Thursday, 23 December 2021

Both headachy from the vaccine

 Evening


I managed some digital drawing last night but im not sure how it will turn out yet!


We played pokemon together in bed but instead of being cuddled up with one another we were turned away from one another - like we had had an argument or something! But it was because we had sore arms!

I slept tho ^^

Which surprised me as I spent a lot of time in bed....


When we got up we put the korean stew in the slow cooker...dont know what it will be like. i think it smells weird but jack says it smells nice

This morning we were both really headachy. My head felt like grand canyon trying to form in my head and my head has pretty much hurt all day Jack seems ok after taking paracetamol 

I suggested to go for a walk to clear our heads this morning so we went for an hours walk at 9:30 which was nice and as we got in it was starting to rain so good timing! We had a cup of tea when we got in. But that walk wiped me out! jesus. I was done

my mum came over at 11am and she had a cup of tea and wrapped my brother's 1 present she had stored over here as it was too big for her to store secretly at hers. We all ate lunch together including Ozwald

then mummy left us and I put Oz away as I wanted to get on with some chores which ended up just being dusting for me. I did one window but as I had my right arm jabbed I really struggled so I got Jack to do the other window in the bedroom. I dusted bedroom, hall, living room, craft room. Jack then hoovered up. So we have tidy house for christmas. I will clean the bathroom tomorrow and I will give Oz his usual saturday clean, just because its christmas doesnt make it any different. My boy still needs clean home~

I flaked out on the bed and fell asleep for an hour >< wasnt the plan but yeah I had flagged

I got up and had a cup of tea with Oz and Jack

then went on my laptop watching idols

Now I am gonna do noodles to have with the dinner. I find that odd, stew + noodles. But I want to try.

Then we will have a shower later~


tomorrow

in the morning we are going over to jack's mum's for 10am and shes doing a 'breakfast' we dont know what this entails but I have been stressing about this so Jack said I will have breakfast as normal with my meds in the morning then if I want anything at his mums I can or can just have a cup of tea. She wont mind. So pressure off. But his brother, nan, aunt and uncle will be there >< hope they dont think I am weird or difficult. I will maybe wear something cute or just go in comfy wear I shall see how I feel tomorrow.

Then just bathroom to clean

Wednesday, 22 December 2021

stressful booster

 Evening


I was up til midnight with jack as I was stressing about jab as of course I was

I was also stressing about having breakfast at his mum's on friday

I did eventually get off to sleep but kept waking as I was cold. It was -2c last night!!!


This morning we got up at 8am and had a rush round to get out the house for our jab appointment at 9:10am. However what was the point of an appointment!?

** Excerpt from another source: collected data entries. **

(* ===== verification/SupervisorTransactions.v ===== *)
(** * SupervisorTransactions: the transaction port of the Supervisor
    (src/supervisor/transactions.rs)

    [CoordinatedSupervisorTransactions] stages a candidate state and its runtime
    bundle and hands them to the coordinator, or commits a new state without a
    runtime change ([persist_metadata]).  Its methods are programs over the calls
    of [Ports]; guards are explicit lock and unlock calls.

    The theorems are the contract the Supervisor is verified against: what is
    committed afterwards, by the answer, and the revisions the authority holds. *)

From S2P Require Import Prelude Text Profile Rule State ConfigData Filesystem Journal Program Ports Transaction Discipline Coordinator.
Local Open Scope Z_scope.

(** ** Data *)

Record SupervisorTransactionRequest := MkTransactionRequest {
  req_profiles : ProfileCatalog;
  req_local_rules : LocalRuleSet;
  req_configuration : EffectiveConfiguration;
  req_generation : Z;
  req_revisions : CandidateRevisions;
}.

Inductive SupervisorTransactionFailureKind :=
| FailureBusy
| FailureState
| FailureBundle
| FailureCoordinator (error : ConfigTransactionErrorKind).

Record SupervisorTransactionFailure := MkTransactionFailure {
  tf_kind : SupervisorTransactionFailureKind;
  tf_candidate_generation : option Z;
  tf_committed_generation : option Z;
  tf_recovery : RecoveryOutcome;
}.

Definition failure_new (k : SupervisorTransactionFailureKind) : SupervisorTransactionFailure :=
  MkTransactionFailure k None None NotRequired.

#[global] Instance ConfigTransactionErrorKind_eq_dec : EqDecision ConfigTransactionErrorKind.
Proof. solve_decision. Defined.

(** [From<ConfigTransactionError>] *)
Definition failure_from (e : ConfigTransactionError) : SupervisorTransactionFailure :=
  MkTransactionFailure
    (if bool_decide (kind e = Busy) then FailureBusy else FailureCoordinator (kind e))
    (error_candidate_generation e) (error_committed_generation e) (error_recovery e).

(** ** Operations *)

Definition request_state (r : SupervisorTransactionRequest) : AuthoritativeState :=
  MkAuthoritativeState (req_profiles r) (req_local_rules r) (utf8 (cfg_yaml (req_configuration r)))
    (req_generation r).

Definition stage_state (r : SupervisorTransactionRequest)
  : prog (result TransactionBundle SupervisorTransactionFailure) :=
  prog_map_err (λ _, failure_new FailureState) (call (CStageState (request_state r))).

Definition apply_staged_transaction (r : SupervisorTransactionRequest)
    (execute : ConfigTransactionCandidate → prog (result ConfigTransactionSuccess ConfigTransactionError))
  : prog (result ConfigTransactionSuccess SupervisorTransactionFailure) :=
  try* transaction := stage_state r in
  try* runtime :=
    prog_map_err (λ _, failure_new FailureBundle)
      (call (CStageBundle (req_generation r) (req_configuration r))) in
  let* previous := call CRevisions in
  let* _u := call (CSetRevisions (req_revisions r)) in
  let* result := execute (MkCandidate transaction runtime (req_configuration r) (req_revisions r)) in
  match result with
  | Ok success => Ret (Ok success)
  | Err error => let* _u := call (CSetRevisions previous) in Ret (Err (failure_from error))
  end.

(** Holds the transaction lock around [body]. *)
Definition with_transactions {A} (body : prog (result A SupervisorTransactionFailure))
  : prog (result A SupervisorTransactionFailure) :=
  let* guard := call CLockTransactions in
  match guard with
  | Err _ => Ret (Err (failure_new FailureState))
  | Ok _ => let* r := body in let* _u := call CUnlockTransactions in Ret r
  end.

(** On success both locks are held, until [release_rule]. *)
Definition try_reserve_rule : prog (result unit SupervisorTransactionFailure) :=
  let* guard := call CTryLockTransactions in
  match guard with
  | WouldBlock => Ret (Err (failure_new FailureBusy))
  | Poisoned => Ret (Err (failure_new FailureState))
  | TryLocked =>
      let* coordinator := call CTryLockCoordinator in
      match coordinator with
      | TryLocked => Ret (Ok tt)
      | WouldBlock => let* _u := call CUnlockTransactions in Ret (Err (failure_from (simple Busy)))
      | Poisoned => let* _u := call CUnlockTransactions in Ret (Err (failure_from (simple LockPoisoned)))
      end
  end.

(** [CoordinatedRuleTransactionReservation]: [apply], and its fields dropped in
    their order. *)
Definition reserved_apply (r : SupervisorTransactionRequest)
  : prog (result ConfigTransactionSuccess SupervisorTransactionFailure) :=
  apply_staged_transaction r (λ candidate, execute_guarded candidate ConvergeCommitted).

Definition release_rule : prog unit :=
  let* _u := call CUnlockCoordinator in
  call CUnlockTransactions.

Definition apply (r : SupervisorTransactionRequest) (fail_fast : bool)
  : prog (result ConfigTransactionSuccess SupervisorTransactionFailure) :=
  if fail_fast then
    do* try_reserve_rule in
    let* result := reserved_apply r in
    let* _u := release_rule in
    Ret result
  else with_transactions (apply_staged_transaction r execute).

we may as well have gone a walk in centre...

we joined a snaking que that was literally playing musical chairs, we had to keep getting up and moving down the chair line. And what a line....we were waiting almost an hour......

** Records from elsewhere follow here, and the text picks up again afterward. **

Definition status_fresh (started_at : Z) : sup (result StatusSnapshot ApplicationError) :=
  let% active := sup_get (λ s, cat_active_profile_id (sv_profiles s)) in
  let% core_health :=
    (match active with
     | None => sup_ret core_health_unconfigured
     | Some _ =>
         let% status := sup_call URuntimeStatus in
         sup_ret (match status with
                  | Ok status => core_health_from_runtime status
                  | Err _ => core_health_unavailable
                  end)
     end) in
  let core := ch_managed_core core_health in
  do% (match core with
       | Some core => sup_run (λ s, ensure_telemetry s (instance_generation core))
       | None => sup_ret (Ok tt)
       end) in
  let% now := sup_call UNow in
  let uptime := uptime_seconds started_at now in
  then% (match core with
         | None => sup_ret tt
         | Some core =>
             let% order := effective_group_order_with_health in
             match order with
             | Err _ => sup_ret tt
             | Ok order =>
                 let% view := sup_call (UProxyView core order) in
                 match view with
                 | Ok view => sup_modify (set_cached_proxy_view (Some view))
                 | Err _ => sup_ret tt
                 end
             end
         end) in
  let% fields_now := sup_call UNow in
  let% fields := sup_get (λ s, status_proxy_fields s fields_now) in
  let% metrics_now := sup_call UNow in
  let% runtime_apply := sup_lift current_runtime_apply in
  let% status := sup_get (λ s,
    let telemetry := sv_telemetry s in
    {| ss_supervisor :=
         MkSupervisorStatus
           (if negb (bool_decide (sv_health_reasons s = ∅)) || ch_degraded core_health
            then SupDegraded else SupReady)
           started_at uptime (reasons_iter (sv_health_reasons s));
       ss_core := ch_core core_health;
       ss_tun := ch_tun core_health;
       ss_active_profile :=
         (λ p, MkActiveProfileSummary (p_id p) (p_name p))
           <$> (active ≫= λ id, cat_profiles (sv_profiles s) !! id);
       ss_primary_proxy_group := fields.1.1;
       ss_selected_node := fields.1.2;
       ss_latency := fields.2;
       ss_traffic := default unavailable_traffic (telemetry ≫= latest_traffic);
       ss_connection_count := default 0 (telemetry ≫= connection_count);
       ss_upload_total_bytes := default 0 (telemetry ≫= upload_total_bytes);
       ss_download_total_bytes := default 0 (telemetry ≫= download_total_bytes);
       ss_memory_bytes := telemetry ≫= memory_bytes;
       ss_connections := match telemetry with Some t => connections t | None => [] end;
       ss_runtime_generation := sv_runtime_generation s;
       ss_apply_state := compatibility_state (ras_phase runtime_apply);
       ss_runtime_apply := runtime_apply;
       ss_selection_restore_pending := sv_selection_restore_pending s;
       ss_probe_queue := probe_queue_status (metrics (sv_probes s) metrics_now);
       ss_stream_health := sv_stream_health s |}) in
  let% stored := sup_call (USetLastStatus status) in
  match stored with
  | Ok _ => sup_ret (Ok status)
  | Err _ => sup_ret (Err internal_error)
  end.

(** [status.clone()] with four fields assigned. *)
Definition status_refreshed (status : StatusSnapshot) (uptime : Z) (runtime_apply : RuntimeApplySnapshot)
  : StatusSnapshot :=
  let sup := ss_supervisor status in
  MkStatusSnapshot
    (MkSupervisorStatus (sst_lifecycle sup) (sst_started_at_unix_ms sup) uptime (sst_health_reasons sup))
    (ss_core status) (ss_tun status) (ss_active_profile status) (ss_primary_proxy_group status)
    (ss_selected_node status) (ss_latency status) (ss_traffic status) (ss_connection_count status)
    (ss_upload_total_bytes status) (ss_download_total_bytes status) (ss_memory_bytes status)
    (ss_connections status) (ss_runtime_generation status)
    (compatibility_state (ras_phase runtime_apply)) runtime_apply
    (ss_selection_restore_pending status) (ss_probe_queue status) (ss_stream_health status).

But what made things worse was that no one was socially distanced, we were sandwiched next to one another, no window or door open and the air con was on

SERIOUSLY!?

we've been so careful with covid but felt like we were going there to literally catch it not get a jab for it

eventually we got called up and jack told the nurse that im prone to fainting so I got special treatment with Jack XD a doctor did us in her room away from everyone and I got to lay down having it


we then went to the shops for our last shop before christmas, I had brought a sweet biscuit with me to revive me and I somehow got the job done. It was soooo busy but as we only needed a few bits we were very fast and got out quick

We got home at 11am and from then til 7:30pm Oz has been inside!!! I knew he wouldnt want to play out today and Jack has been in the living room all day so they have been together in there

I have been lazing on my bed

just one of those day I need mental and physical rest and to write the day off

we had a shower and dinner 

and yeah ive done no exercise or anything today

literally monging out on my bed which is what was needed -_____- waste of a day

I just hope that we are ok tomorrow after jabs

so far we feel fine just a bit achy arm


tomorrow mummy is coming over in the morning ;)

Tuesday, 21 December 2021

made 3 christmas presents today

 Evening


After taking 18 zapain....I about conked out....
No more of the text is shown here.